__AIM OF THE EXERCISE__: In the material below, the required lines run from the one containing "isKnownProtocol version &&" through the one containing "b => Hbool b". Copy those lines exactly, ends included, and nothing else.

__DATASET CONTENT__:
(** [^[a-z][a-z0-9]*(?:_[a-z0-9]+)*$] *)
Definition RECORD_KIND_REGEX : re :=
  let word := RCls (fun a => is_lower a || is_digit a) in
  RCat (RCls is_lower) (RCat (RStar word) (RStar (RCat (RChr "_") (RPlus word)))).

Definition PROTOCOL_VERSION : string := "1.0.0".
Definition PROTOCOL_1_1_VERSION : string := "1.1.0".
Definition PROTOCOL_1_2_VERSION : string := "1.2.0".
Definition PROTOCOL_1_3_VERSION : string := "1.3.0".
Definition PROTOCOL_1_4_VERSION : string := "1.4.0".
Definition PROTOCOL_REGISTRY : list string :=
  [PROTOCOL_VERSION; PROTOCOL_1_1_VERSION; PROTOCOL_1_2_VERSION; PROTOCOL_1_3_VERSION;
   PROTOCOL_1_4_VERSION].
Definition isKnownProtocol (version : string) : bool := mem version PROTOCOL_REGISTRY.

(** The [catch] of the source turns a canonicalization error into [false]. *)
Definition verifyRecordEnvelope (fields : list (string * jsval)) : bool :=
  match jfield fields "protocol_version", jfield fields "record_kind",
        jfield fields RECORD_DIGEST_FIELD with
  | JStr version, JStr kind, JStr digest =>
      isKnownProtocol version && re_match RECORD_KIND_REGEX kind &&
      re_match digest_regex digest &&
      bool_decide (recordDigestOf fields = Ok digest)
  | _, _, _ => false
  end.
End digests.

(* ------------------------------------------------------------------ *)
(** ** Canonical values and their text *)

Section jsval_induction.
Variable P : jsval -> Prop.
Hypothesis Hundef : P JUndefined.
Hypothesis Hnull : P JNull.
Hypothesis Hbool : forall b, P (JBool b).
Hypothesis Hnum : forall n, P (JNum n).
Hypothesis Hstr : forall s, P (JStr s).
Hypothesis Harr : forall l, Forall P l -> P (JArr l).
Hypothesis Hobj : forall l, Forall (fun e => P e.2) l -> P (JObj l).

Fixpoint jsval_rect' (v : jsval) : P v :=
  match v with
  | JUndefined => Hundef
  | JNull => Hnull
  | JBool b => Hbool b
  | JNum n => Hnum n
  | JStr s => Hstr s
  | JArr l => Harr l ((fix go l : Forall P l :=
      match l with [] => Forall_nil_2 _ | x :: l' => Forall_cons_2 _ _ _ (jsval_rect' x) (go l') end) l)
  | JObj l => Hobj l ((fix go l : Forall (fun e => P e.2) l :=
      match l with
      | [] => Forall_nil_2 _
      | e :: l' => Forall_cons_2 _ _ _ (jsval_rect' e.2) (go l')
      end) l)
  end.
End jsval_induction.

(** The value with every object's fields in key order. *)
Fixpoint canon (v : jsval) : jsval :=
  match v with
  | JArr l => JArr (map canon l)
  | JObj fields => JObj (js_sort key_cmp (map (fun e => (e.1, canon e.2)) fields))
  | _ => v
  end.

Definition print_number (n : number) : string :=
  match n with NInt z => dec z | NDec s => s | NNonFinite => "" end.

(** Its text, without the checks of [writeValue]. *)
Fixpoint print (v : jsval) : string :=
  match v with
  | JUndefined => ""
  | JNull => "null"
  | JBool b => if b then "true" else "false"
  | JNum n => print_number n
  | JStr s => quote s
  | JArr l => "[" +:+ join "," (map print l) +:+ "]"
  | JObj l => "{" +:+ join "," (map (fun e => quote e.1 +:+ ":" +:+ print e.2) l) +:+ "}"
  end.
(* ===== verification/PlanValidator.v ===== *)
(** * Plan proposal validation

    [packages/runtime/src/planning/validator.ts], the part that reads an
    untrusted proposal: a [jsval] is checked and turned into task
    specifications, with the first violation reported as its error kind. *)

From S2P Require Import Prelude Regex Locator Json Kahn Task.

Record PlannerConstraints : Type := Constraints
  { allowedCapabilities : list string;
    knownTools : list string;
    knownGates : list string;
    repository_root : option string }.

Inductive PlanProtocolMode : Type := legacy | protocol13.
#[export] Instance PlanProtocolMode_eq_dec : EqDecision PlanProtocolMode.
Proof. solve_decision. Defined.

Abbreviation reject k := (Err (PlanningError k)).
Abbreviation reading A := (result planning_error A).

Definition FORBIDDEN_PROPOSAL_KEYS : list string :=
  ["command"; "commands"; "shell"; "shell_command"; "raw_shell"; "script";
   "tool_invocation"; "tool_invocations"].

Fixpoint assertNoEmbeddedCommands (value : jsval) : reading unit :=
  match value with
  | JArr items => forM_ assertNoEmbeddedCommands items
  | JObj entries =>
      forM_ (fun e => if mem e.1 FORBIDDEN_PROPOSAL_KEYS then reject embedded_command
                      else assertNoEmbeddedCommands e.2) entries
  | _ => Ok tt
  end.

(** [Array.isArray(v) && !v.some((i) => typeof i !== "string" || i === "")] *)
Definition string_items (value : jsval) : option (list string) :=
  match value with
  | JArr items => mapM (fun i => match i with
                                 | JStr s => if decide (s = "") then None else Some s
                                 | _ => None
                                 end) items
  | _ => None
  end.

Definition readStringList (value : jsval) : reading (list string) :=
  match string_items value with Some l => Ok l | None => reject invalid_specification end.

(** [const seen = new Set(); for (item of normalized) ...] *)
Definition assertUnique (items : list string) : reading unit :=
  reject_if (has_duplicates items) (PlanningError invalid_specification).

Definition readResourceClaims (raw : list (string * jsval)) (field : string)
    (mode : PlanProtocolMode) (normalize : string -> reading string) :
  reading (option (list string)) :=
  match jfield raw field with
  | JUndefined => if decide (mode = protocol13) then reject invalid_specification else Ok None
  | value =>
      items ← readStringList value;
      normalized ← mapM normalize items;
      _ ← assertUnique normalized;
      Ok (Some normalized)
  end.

__FINISHED EXERCISE__:
      isKnownProtocol version && re_match RECORD_KIND_REGEX kind &&
      re_match digest_regex digest &&
      bool_decide (recordDigestOf fields = Ok digest)
  | _, _, _ => false
  end.
End digests.

(* ------------------------------------------------------------------ *)
(** ** Canonical values and their text *)

Section jsval_induction.
Variable P : jsval -> Prop.
Hypothesis Hundef : P JUndefined.
Hypothesis Hnull : P JNull.
Hypothesis Hbool : forall b, P (JBool b).
Hypothesis Hnum : forall n, P (JNum n).
Hypothesis Hstr : forall s, P (JStr s).
Hypothesis Harr : forall l, Forall P l -> P (JArr l).
Hypothesis Hobj : forall l, Forall (fun e => P e.2) l -> P (JObj l).

Fixpoint jsval_rect' (v : jsval) : P v :=
  match v with
  | JUndefined => Hundef
  | JNull => Hnull
  | JBool b => Hbool b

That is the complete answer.